[What you are asked to do]:
Copy each entry below exactly.

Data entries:
Fixpoint Repeat (fuel : nat) (bytes : Z) (fill : list Z) (s : Sink) : option Sink :=
  if bytes =? 0 then Some s
  else match fuel with
  | O => None
  | S fuel =>
      let n := Z.min bytes repeat_block in
      s ← Output (pattern fill n) s;
      Repeat fuel (bytes - n) fill s
  end.
Definition repeat_fuel (bytes : Z) : nat := Z.to_nat (bytes / repeat_block + 1).
Definition BeginData (p : Parse) (s : Sink) : option (Parse * Sink) :=
  let p := with_input p (state_ p) (need_ p) [] (remaining_ p) in
  if chunk_type_ p =? 0xcac1 then Some (with_input p Data (need_ p) [] (chunk_bytes_ p), s)
  else if chunk_type_ p =? 0xcac2 then Some (with_input p Fill 4 [] (remaining_ p), s)
  else if chunk_type_ p =? 0xcac3 then
    s ← Repeat (repeat_fuel (chunk_bytes_ p)) (chunk_bytes_ p) [0; 0; 0; 0] s;
    Some (NextChunk p, s)
  else if chunk_type_ p =? 0xcac4 then Some (with_input p Crc 4 [] (remaining_ p), s)
  else None.
(** What a complete buffer means, by state. *)
Definition header_complete (p : Parse) (b : list Z) : option Parse :=
  magic ← rd32 b 0; major ← rd16 b 4; file_hdr ← rd16 b 8; chunk_hdr ← rd16 b 10;
  block ← rd32 b 12; blocks ← rd32 b 16; chunks ← rd32 b 20; crc ← rd32 b 24;
  if negb (magic =? 0xed26ff3a) || negb (major =? 1) || (file_hdr <? 28) || (1024 <? file_hdr) ||
     (chunk_hdr <? 12) || (1024 <? chunk_hdr) then None
  else if (block =? 0) || negb (block mod 4 =? 0) || (2 ^ 20 <? block) || (chunks =? 0) ||
     (10000000 <? chunks) || negb (block * blocks =? part_bytes) then None
  else
  let remaining := file_hdr - 28 in
  Some (with_input (with_header p chunk_hdr block chunks crc)
          (if remaining =? 0 then Chunk else SkipHeader) 12 [] remaining).
Definition chunk_complete (p : Parse) (b : list Z) (s : Sink) : option (Parse * Sink) :=
  if total_chunks_ p <=? chunks_ p then None
  else
  type ← rd16 b 0; n ← rd32 b 4; size ← rd32 b 8;
  let chunk_bytes := n * block_ p in
  if u64 (part_bytes - written s) <? chunk_bytes then None
  else
  payload ← chunk_payload type chunk_bytes;
  if (if type =? 0xcac4 then negb (chunk_bytes =? 0) else chunk_bytes =? 0) ||
     negb (size =? chunk_header_ p + payload) then None
  else
  let remaining := chunk_header_ p - 12 in
  let p := with_chunk p chunk_bytes type in
  if negb (remaining =? 0) then Some (with_input p SkipChunk (need_ p) [] remaining, s)
  else BeginData (with_input p Chunk (need_ p) [] remaining) s.
Definition buffer_complete (p : Parse) (s : Sink) : option (Parse * Sink) :=
  let b := buffer_ p in
  match state_ p with
  | Header => p ← header_complete p b; Some (p, s)
  | Chunk => chunk_complete p b s
  | Fill =>
      s ← Repeat (repeat_fuel (chunk_bytes_ p)) (chunk_bytes_ p) b s;
      Some (NextChunk p, s)
  | Crc => v ← rd32 b 0; if negb (v =? output_crc s) then None else Some (NextChunk p, s)
  | _ => Some (p, s)
  end.
(** One round of the loop of Append on a non-empty input: how many bytes it
    takes, at least one. *)
Definition round (data : list Z) (p : Parse) (s : Sink) : option (nat * (Parse * Sink)) :=
  match state_ p with
  | Raw => s ← Output data s; Some (length data, (p, s))
  | Data =>
      let n := Z.to_nat (Z.min (blen data) (remaining_ p)) in
      s ← Output (take n data) s;
      let left := remaining_ p - Z.of_nat n in
      let p := with_input p Data (need_ p) (buffer_ p) left in
      Some (n, (if left =? 0 then NextChunk p else p, s))
  | SkipHeader | SkipChunk =>
      let n := Z.to_nat (Z.min (blen data) (remaining_ p)) in
      let left := remaining_ p - Z.of_nat n in
      let p := with_input p (state_ p) (need_ p) (buffer_ p) left in
      r ← (if negb (left =? 0) then Some (p, s)
           else if bool_decide (state_ p = SkipHeader) then Some (with_input p Chunk 12 (buffer_ p) left, s)
           else BeginData p s);
      Some (n, r)
  | Header | Chunk | Fill | Crc =>
      let n := Z.to_nat (Z.min (blen data) (need_ p - blen (buffer_ p))) in
      let p := with_input p (state_ p) (need_ p) (buffer_ p ++ take n data) (remaining_ p) in
      r ← (if negb (blen (buffer_ p) =? need_ p) then Some (p, s) else buffer_complete p s);
      Some (n, r)
  end.
Fixpoint append_loop (fuel : nat) (data : list Z) (p : Parse) (s : Sink) : option (Parse * Sink) :=
  match data with
  | [] => Some (p, s)
  | _ =>
      match fuel with
      | O => None
      | S fuel => r ← round data p s; append_loop fuel (drop r.1 data) r.2.1 r.2.2
      end
  end.
Definition decode (data : list Z) (p : Parse) (s : Sink) : option (Parse * Sink) :=
  append_loop (length data) data p s.
End Decoder.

[Answer box]:
Fixpoint Repeat (fuel : nat) (bytes : Z) (fill : list Z) (s : Sink) : option Sink :=
  if bytes =? 0 then Some s
  else match fuel with
  | O => None
  | S fuel =>
      let n := Z.min bytes repeat_block in
      s ← Output (pattern fill n) s;
      Repeat fuel (bytes - n) fill s
  end.
Definition repeat_fuel (bytes : Z) : nat := Z.to_nat (bytes / repeat_block + 1).
Definition BeginData (p : Parse) (s : Sink) : option (Parse * Sink) :=
  let p := with_input p (state_ p) (need_ p) [] (remaining_ p) in
  if chunk_type_ p =? 0xcac1 then Some (with_input p Data (need_ p) [] (chunk_bytes_ p), s)
  else if chunk_type_ p =? 0xcac2 then Some (with_input p Fill 4 [] (remaining_ p), s)
  else if chunk_type_ p =? 0xcac3 then
    s ← Repeat (repeat_fuel (chunk_bytes_ p)) (chunk_bytes_ p) [0; 0; 0; 0] s;
    Some (NextChunk p, s)
  else if chunk_type_ p =? 0xcac4 then Some (with_input p Crc 4 [] (remaining_ p), s)
  else None.
(** What a complete buffer means, by state. *)
Definition header_complete (p : Parse) (b : list Z) : option Parse :=
  magic ← rd32 b 0; major ← rd16 b 4; file_hdr ← rd16 b 8; chunk_hdr ← rd16 b 10;
  block ← rd32 b 12; blocks ← rd32 b 16; chunks ← rd32 b 20; crc ← rd32 b 24;
  if negb (magic =? 0xed26ff3a) || negb (major =? 1) || (file_hdr <? 28) || (1024 <? file_hdr) ||
     (chunk_hdr <? 12) || (1024 <? chunk_hdr) then None
  else if (block =? 0) || negb (block mod 4 =? 0) || (2 ^ 20 <? block) || (chunks =? 0) ||
     (10000000 <? chunks) || negb (block * blocks =? part_bytes) then None
  else
  let remaining := file_hdr - 28 in
  Some (with_input (with_header p chunk_hdr block chunks crc)
          (if remaining =? 0 then Chunk else SkipHeader) 12 [] remaining).
Definition chunk_complete (p : Parse) (b : list Z) (s : Sink) : option (Parse * Sink) :=
  if total_chunks_ p <=? chunks_ p then None
  else
  type ← rd16 b 0; n ← rd32 b 4; size ← rd32 b 8;
  let chunk_bytes := n * block_ p in
  if u64 (part_bytes - written s) <? chunk_bytes then None
  else
  payload ← chunk_payload type chunk_bytes;
  if (if type =? 0xcac4 then negb (chunk_bytes =? 0) else chunk_bytes =? 0) ||
     negb (size =? chunk_header_ p + payload) then None
  else
  let remaining := chunk_header_ p - 12 in
  let p := with_chunk p chunk_bytes type in
  if negb (remaining =? 0) then Some (with_input p SkipChunk (need_ p) [] remaining, s)
  else BeginData (with_input p Chunk (need_ p) [] remaining) s.
Definition buffer_complete (p : Parse) (s : Sink) : option (Parse * Sink) :=
  let b := buffer_ p in
  match state_ p with
  | Header => p ← header_complete p b; Some (p, s)
  | Chunk => chunk_complete p b s
  | Fill =>
      s ← Repeat (repeat_fuel (chunk_bytes_ p)) (chunk_bytes_ p) b s;
      Some (NextChunk p, s)
  | Crc => v ← rd32 b 0; if negb (v =? output_crc s) then None else Some (NextChunk p, s)
  | _ => Some (p, s)
  end.
(** One round of the loop of Append on a non-empty input: how many bytes it
    takes, at least one. *)
Definition round (data : list Z) (p : Parse) (s : Sink) : option (nat * (Parse * Sink)) :=
  match state_ p with
  | Raw => s ← Output data s; Some (length data, (p, s))
  | Data =>
      let n := Z.to_nat (Z.min (blen data) (remaining_ p)) in
      s ← Output (take n data) s;
      let left := remaining_ p - Z.of_nat n in
      let p := with_input p Data (need_ p) (buffer_ p) left in
      Some (n, (if left =? 0 then NextChunk p else p, s))
  | SkipHeader | SkipChunk =>
      let n := Z.to_nat (Z.min (blen data) (remaining_ p)) in
      let left := remaining_ p - Z.of_nat n in
      let p := with_input p (state_ p) (need_ p) (buffer_ p) left in
      r ← (if negb (left =? 0) then Some (p, s)
           else if bool_decide (state_ p = SkipHeader) then Some (with_input p Chunk 12 (buffer_ p) left, s)
           else BeginData p s);
      Some (n, r)
  | Header | Chunk | Fill | Crc =>
      let n := Z.to_nat (Z.min (blen data) (need_ p - blen (buffer_ p))) in
      let p := with_input p (state_ p) (need_ p) (buffer_ p ++ take n data) (remaining_ p) in
      r ← (if negb (blen (buffer_ p) =? need_ p) then Some (p, s) else buffer_complete p s);
      Some (n, r)
  end.
Fixpoint append_loop (fuel : nat) (data : list Z) (p : Parse) (s : Sink) : option (Parse * Sink) :=
  match data with
  | [] => Some (p, s)
  | _ =>
      match fuel with
      | O => None
      | S fuel => r ← round data p s; append_loop fuel (drop r.1 data) r.2.1 r.2.2
      end
  end.
Definition decode (data : list Z) (p : Parse) (s : Sink) : option (Parse * Sink) :=
  append_loop (length data) data p s.
End Decoder.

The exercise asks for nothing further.